(** A segment of argument lines, given what one line does. *)
Ltac segment arg_lemma :=
  induction 1 as [|o l Ho _ IH]; intros; cbn [map fold_ok]; unfold mbind, result_bind;
  [by rewrite app_nil_r|rewrite arg_lemma by done; rewrite IH; by rewrite <- app_assoc].
Lemma seg_want l : Forall canonical l -> forall ws wr hs dn tp np it od dp ds dnot dr sh fl pu fm,
  fold_ok fetch_arg (mkFetch ws wr hs dn tp np it od dp ds dnot dr sh fl pu fm) (map (fun o => "want " +:+ o) l)
  = Ok (mkFetch (ws ++ l) wr hs dn tp np it od dp ds dnot dr sh fl pu fm).
Proof. segment arg_want. Qed.
Lemma seg_have l : Forall canonical l -> forall ws wr hs dn tp np it od dp ds dnot dr sh fl pu fm,
  fold_ok fetch_arg (mkFetch ws wr hs dn tp np it od dp ds dnot dr sh fl pu fm) (map (fun o => "have " +:+ o) l)
  = Ok (mkFetch ws wr (hs ++ l) dn tp np it od dp ds dnot dr sh fl pu fm).
Proof. segment arg_have. Qed.
Lemma seg_shallow l : Forall canonical l -> forall ws wr hs dn tp np it od dp ds dnot dr sh fl pu fm,
  fold_ok fetch_arg (mkFetch ws wr hs dn tp np it od dp ds dnot dr sh fl pu fm) (map (fun o => "shallow " +:+ o) l)
  = Ok (mkFetch ws wr hs dn tp np it od dp ds dnot dr (sh ++ l) fl pu fm).
Proof. segment arg_shallow. Qed.
Lemma seg_want_ref l : Forall (fun n => n <> "") l -> forall ws wr hs dn tp np it od dp ds dnot dr sh fl pu fm,
  fold_ok fetch_arg (mkFetch ws wr hs dn tp np it od dp ds dnot dr sh fl pu fm) (map (fun n => "want-ref " +:+ n) l)
  = Ok (mkFetch ws (wr ++ l) hs dn tp np it od dp ds dnot dr sh fl pu fm).
Proof. segment arg_want_ref. Qed.
Lemma seg_deepen_not l : Forall (fun n => n <> "") l -> forall ws wr hs dn tp np it od dp ds dnot dr sh fl pu fm,
  fold_ok fetch_arg (mkFetch ws wr hs dn tp np it od dp ds dnot dr sh fl pu fm) (map (fun n => "deepen-not " +:+ n) l)
  = Ok (mkFetch ws wr hs dn tp np it od dp ds (dnot ++ l) dr sh fl pu fm).
Proof. segment arg_deepen_not. Qed.
Lemma fold_ok_step {A B} (f : A -> B -> result Error A) a a' l1 l2 :
  fold_ok f a l1 = Ok a' -> fold_ok f a (l1 ++ l2) = fold_ok f a' l2.
Proof. intros Hl. rewrite fold_ok_app. unfold mbind, result_bind. by rewrite Hl. Qed.
Lemma fold_ok_one {A B} (f : A -> B -> result Error A) a x a' : f a x = Ok a' -> fold_ok f a [x] = Ok a'.
Proof. intros E. simpl. unfold mbind, result_bind. by rewrite E. Qed.
Lemma fetch_lines_fold f : Forall canonical (fa_wants f ++ fa_haves f ++ fa_shallow f) -> fetch_ok f ->
  fold_ok fetch_arg (fetch0 (fa_object_format f)) (fetch_lines f) = Ok f.
Proof.
  destruct f as [ws wr hs dn tp np it od dp ds dnot dr sh fl pu fm]. intros Hc [_ H2 H3 H4 H5 H6].
  apply Forall_app in Hc as [Hws [Hhs Hsh]%Forall_app]. apply Forall_app in H2 as [Hwr Hnot]. unfold fetch_lines, fetch0.
  cbn [fa_wants fa_want_refs fa_haves fa_done fa_thin_pack fa_no_progress fa_include_tag fa_ofs_delta fa_deepen fa_deepen_since
    fa_deepen_not fa_deepen_relative fa_shallow fa_filter fa_packfile_uris fa_object_format] in *.
  erewrite fold_ok_step; [|instantiate (1 := mkFetch [] [] [] false tp false false false None None [] false [] None None fm); by destruct tp].
  erewrite fold_ok_step; [|instantiate (1 := mkFetch [] [] [] false tp np false false None None [] false [] None None fm); by destruct np].
  erewrite fold_ok_step; [|instantiate (1 := mkFetch [] [] [] false tp np it false None None [] false [] None None fm); by destruct it].
  erewrite fold_ok_step; [|instantiate (1 := mkFetch [] [] [] false tp np it od None None [] false [] None None fm); by destruct od].
  erewrite fold_ok_step; [|by apply seg_shallow]. cbn [app].
  erewrite fold_ok_step; [|instantiate (1 := mkFetch [] [] [] false tp np it od dp None [] false sh None None fm);
    destruct dp; [by apply fold_ok_one, arg_deepen|done]].
  erewrite fold_ok_step; [|instantiate (1 := mkFetch [] [] [] false tp np it od dp ds [] false sh None None fm);
    destruct ds; [by apply fold_ok_one, arg_since|done]].
  erewrite fold_ok_step; [|instantiate (1 := mkFetch [] [] [] false tp np it od dp ds [] dr sh None None fm); by destruct dr].
  erewrite fold_ok_step; [|by apply seg_deepen_not]. erewrite fold_ok_step; [|by apply seg_want].
  erewrite fold_ok_step; [|by apply seg_want_ref]. cbn [app].
  erewrite fold_ok_step; [|instantiate (1 := mkFetch ws wr [] false tp np it od dp ds dnot dr sh fl None fm);
    destruct fl as [x|]; [apply fold_ok_one, arg_filter; by destruct x|done]].
  erewrite fold_ok_step; [|instantiate (1 := mkFetch ws wr [] false tp np it od dp ds dnot dr sh fl pu fm);
    destruct pu; [by apply fold_ok_one, arg_uris|done]].
  erewrite fold_ok_step; [|by apply seg_have]. cbn [app]. by destruct dn.
Qed.
Lemma parse_fetch_lines f : args_wf f -> parse_fetch (fetch_lines f) (fa_object_format f) = Ok f.
Proof.
  intros (Hc & Hok & Hcut & Hsince & Hw). unfold parse_fetch. unfold mbind, result_bind. rewrite fetch_lines_fold by done.
  destruct (fa_deepen f) as [n|]; [destruct Hcut as [Hs Hn]; [done|]; rewrite Hs, Hn|].
  - destruct Hw; by destruct (fa_wants f), (fa_want_refs f).
  - cbn [is_some andb]. destruct (fa_deepen_since f) as [m|]; [rewrite Hsince by done|].
    + destruct Hw; by destruct (fa_wants f), (fa_want_refs f).
    + destruct Hw; by destruct (fa_wants f), (fa_want_refs f).
Qed.
End FetchRequest.

(** ** The whole v2 request *)

Section V2.
Context `{PF : Platform, !OidLaws, PL : Packetline, !PacketlineLaws}.

Fixpoint v2_run (s : V2State) (ps : list Pkt) : result Error V2State :=
  match ps with
  | [] => Ok s
  | Data d :: ps' => s' ← v2_line s (strip_nl d); v2_run s' ps'
  | Delim :: ps' => v2_run (mkV2 (v2_cmd s) (v2_args s) true (v2_format s)) ps'
  | _ => Err (Protocol "truncated v2 command")
  end.
Lemma v2_loop_reads ps : forall fuel s r x rest s', encodes (ps ++ [Flush]) x -> rest_of r = x +:+ rest ->
  (length ps < fuel)%nat -> v2_run s ps = Ok s' -> v2_loop fuel s r = Some (Ok s').
Proof.
  induction ps as [|p ps IH]; intros fuel s r x rest s' He Hr Hf Hs; (destruct fuel as [|fuel]; [simpl in Hf; lia|]);
    simpl in He; inversion He as [|l qs y x' Hy Hx El Ex]; subst; rewrite app_assoc_s in Hr;
    destruct (next_reads _ _ _ _ Hr Hy) as (r' & Hn & Hr'); cbn [v2_loop]; rewrite Hn.
  - destruct l; try done. simpl in Hs. by simplify_eq.
  - simpl in Hf. destruct l; cbn [pkt_of v2_run] in *; try done; unfold mbind, result_bind in Hs.
    + destruct (v2_line s (strip_nl d)) as [s1|]; [|done]. eapply IH; [exact Hx|exact Hr'|lia|exact Hs].
    + eapply IH; [exact Hx|exact Hr'|lia|exact Hs].
Qed.
Lemma encodes_length ps x : encodes ps x -> (length ps <= String.length x)%nat.
Proof.
  induction 1 as [|l ps y x [Hy _] _ IH]; [done|]. specialize (Hy ""). apply pl_consumes in Hy. rewrite length_app_s. simpl. lia.
Qed.
Lemma v2_loop_total fuel : forall s r, (String.length (rest_of r) < fuel)%nat -> is_Some (v2_loop fuel s r).
Proof.
  induction fuel as [|fuel IH]; intros s r Hf; [lia|]. cbn [v2_loop].
  destruct (next r) as [r' [[p|]|e]] eqn:En; [|eauto|eauto]. assert (Hsh := next_shrinks _ _ _ En).
  destruct p; try (eexists; reflexivity); [|apply IH; lia]. destruct (v2_line s (strip_nl d)); [apply IH; lia|eauto].
Qed.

::::::::

_Required work_:
Give back the entries above exactly as they are, from their first line through the line that contains "Ok (mkFetch (ws", both included, with nothing else.

_Response_:
(** A segment of argument lines, given what one line does. *)
Ltac segment arg_lemma :=
  induction 1 as [|o l Ho _ IH]; intros; cbn [map fold_ok]; unfold mbind, result_bind;
  [by rewrite app_nil_r|rewrite arg_lemma by done; rewrite IH; by rewrite <- app_assoc].
Lemma seg_want l : Forall canonical l -> forall ws wr hs dn tp np it od dp ds dnot dr sh fl pu fm,
  fold_ok fetch_arg (mkFetch ws wr hs dn tp np it od dp ds dnot dr sh fl pu fm) (map (fun o => "want " +:+ o) l)
  = Ok (mkFetch (ws ++ l) wr hs dn tp np it od dp ds dnot dr sh fl pu fm).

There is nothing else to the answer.